**WHAT IS BEING ASKED**
Wherever the word "then" appears in a line of the records, copy that line.

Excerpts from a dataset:
↓

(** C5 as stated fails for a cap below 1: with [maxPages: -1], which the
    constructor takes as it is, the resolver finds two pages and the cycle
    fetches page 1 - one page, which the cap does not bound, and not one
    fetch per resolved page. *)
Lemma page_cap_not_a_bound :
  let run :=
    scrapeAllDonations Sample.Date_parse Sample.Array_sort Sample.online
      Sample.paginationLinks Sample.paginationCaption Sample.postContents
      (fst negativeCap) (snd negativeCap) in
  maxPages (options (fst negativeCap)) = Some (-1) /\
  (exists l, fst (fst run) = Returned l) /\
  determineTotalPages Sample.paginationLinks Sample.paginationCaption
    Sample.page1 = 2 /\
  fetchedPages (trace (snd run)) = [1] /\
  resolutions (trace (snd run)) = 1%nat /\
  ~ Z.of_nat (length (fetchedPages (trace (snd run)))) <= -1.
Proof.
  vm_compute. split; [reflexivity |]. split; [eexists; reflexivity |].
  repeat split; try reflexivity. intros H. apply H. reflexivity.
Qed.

↑
↓

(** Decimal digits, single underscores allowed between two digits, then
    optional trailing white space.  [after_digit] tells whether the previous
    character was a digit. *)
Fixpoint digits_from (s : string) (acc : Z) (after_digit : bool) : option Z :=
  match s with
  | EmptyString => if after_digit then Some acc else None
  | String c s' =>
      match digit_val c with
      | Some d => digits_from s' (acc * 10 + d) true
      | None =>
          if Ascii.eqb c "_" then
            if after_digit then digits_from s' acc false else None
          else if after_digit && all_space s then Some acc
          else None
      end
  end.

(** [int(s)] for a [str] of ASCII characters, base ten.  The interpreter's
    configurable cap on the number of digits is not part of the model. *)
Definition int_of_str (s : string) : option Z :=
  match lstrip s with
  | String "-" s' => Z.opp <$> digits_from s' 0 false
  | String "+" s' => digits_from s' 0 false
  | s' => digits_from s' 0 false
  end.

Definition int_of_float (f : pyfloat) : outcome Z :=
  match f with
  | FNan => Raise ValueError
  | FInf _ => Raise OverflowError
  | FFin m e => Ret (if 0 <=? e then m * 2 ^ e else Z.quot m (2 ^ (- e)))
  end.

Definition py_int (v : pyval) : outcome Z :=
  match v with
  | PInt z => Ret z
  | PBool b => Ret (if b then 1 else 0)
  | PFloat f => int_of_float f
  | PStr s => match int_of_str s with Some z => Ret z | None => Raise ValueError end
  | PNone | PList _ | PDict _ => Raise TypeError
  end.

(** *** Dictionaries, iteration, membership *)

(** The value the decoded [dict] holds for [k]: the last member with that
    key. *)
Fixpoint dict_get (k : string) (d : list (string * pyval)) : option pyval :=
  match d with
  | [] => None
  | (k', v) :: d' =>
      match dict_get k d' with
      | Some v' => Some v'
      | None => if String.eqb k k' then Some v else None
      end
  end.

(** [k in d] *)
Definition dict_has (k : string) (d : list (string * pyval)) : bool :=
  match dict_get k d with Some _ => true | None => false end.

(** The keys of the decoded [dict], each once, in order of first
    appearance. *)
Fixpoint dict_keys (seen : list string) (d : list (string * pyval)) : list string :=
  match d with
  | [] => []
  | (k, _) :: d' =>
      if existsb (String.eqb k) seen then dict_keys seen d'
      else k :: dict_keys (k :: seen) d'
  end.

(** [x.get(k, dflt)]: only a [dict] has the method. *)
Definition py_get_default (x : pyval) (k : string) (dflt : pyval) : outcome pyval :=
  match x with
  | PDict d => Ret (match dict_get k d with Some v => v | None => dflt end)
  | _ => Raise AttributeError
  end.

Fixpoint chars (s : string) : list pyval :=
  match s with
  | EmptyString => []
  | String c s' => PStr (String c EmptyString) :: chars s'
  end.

↑
↓

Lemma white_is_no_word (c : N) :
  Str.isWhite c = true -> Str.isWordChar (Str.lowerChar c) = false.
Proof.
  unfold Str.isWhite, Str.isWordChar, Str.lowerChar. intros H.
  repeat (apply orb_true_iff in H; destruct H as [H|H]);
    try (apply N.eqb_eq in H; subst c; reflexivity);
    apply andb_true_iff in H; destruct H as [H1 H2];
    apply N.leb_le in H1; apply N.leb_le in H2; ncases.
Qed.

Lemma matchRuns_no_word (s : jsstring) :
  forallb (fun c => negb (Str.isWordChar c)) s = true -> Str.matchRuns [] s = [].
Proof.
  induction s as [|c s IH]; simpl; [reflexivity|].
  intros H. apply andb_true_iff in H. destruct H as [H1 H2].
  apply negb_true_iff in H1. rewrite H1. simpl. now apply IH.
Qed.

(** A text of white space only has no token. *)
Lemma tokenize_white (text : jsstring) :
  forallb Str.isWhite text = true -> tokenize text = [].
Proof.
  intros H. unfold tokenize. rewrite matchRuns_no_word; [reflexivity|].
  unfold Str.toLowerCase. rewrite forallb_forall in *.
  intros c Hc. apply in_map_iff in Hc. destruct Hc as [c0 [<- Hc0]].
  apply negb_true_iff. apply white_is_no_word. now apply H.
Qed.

↑

**OUTPUT BELOW**
(** Decimal digits, single underscores allowed between two digits, then
  | EmptyString => if after_digit then Some acc else None
          if Ascii.eqb c "_" then
            if after_digit then digits_from s' acc false else None
          else if after_digit && all_space s then Some acc
  | FFin m e => Ret (if 0 <=? e then m * 2 ^ e else Z.quot m (2 ^ (- e)))
  | PBool b => Ret (if b then 1 else 0)
      | None => if String.eqb k k' then Some v else None
      if existsb (String.eqb k) seen then dict_keys seen d'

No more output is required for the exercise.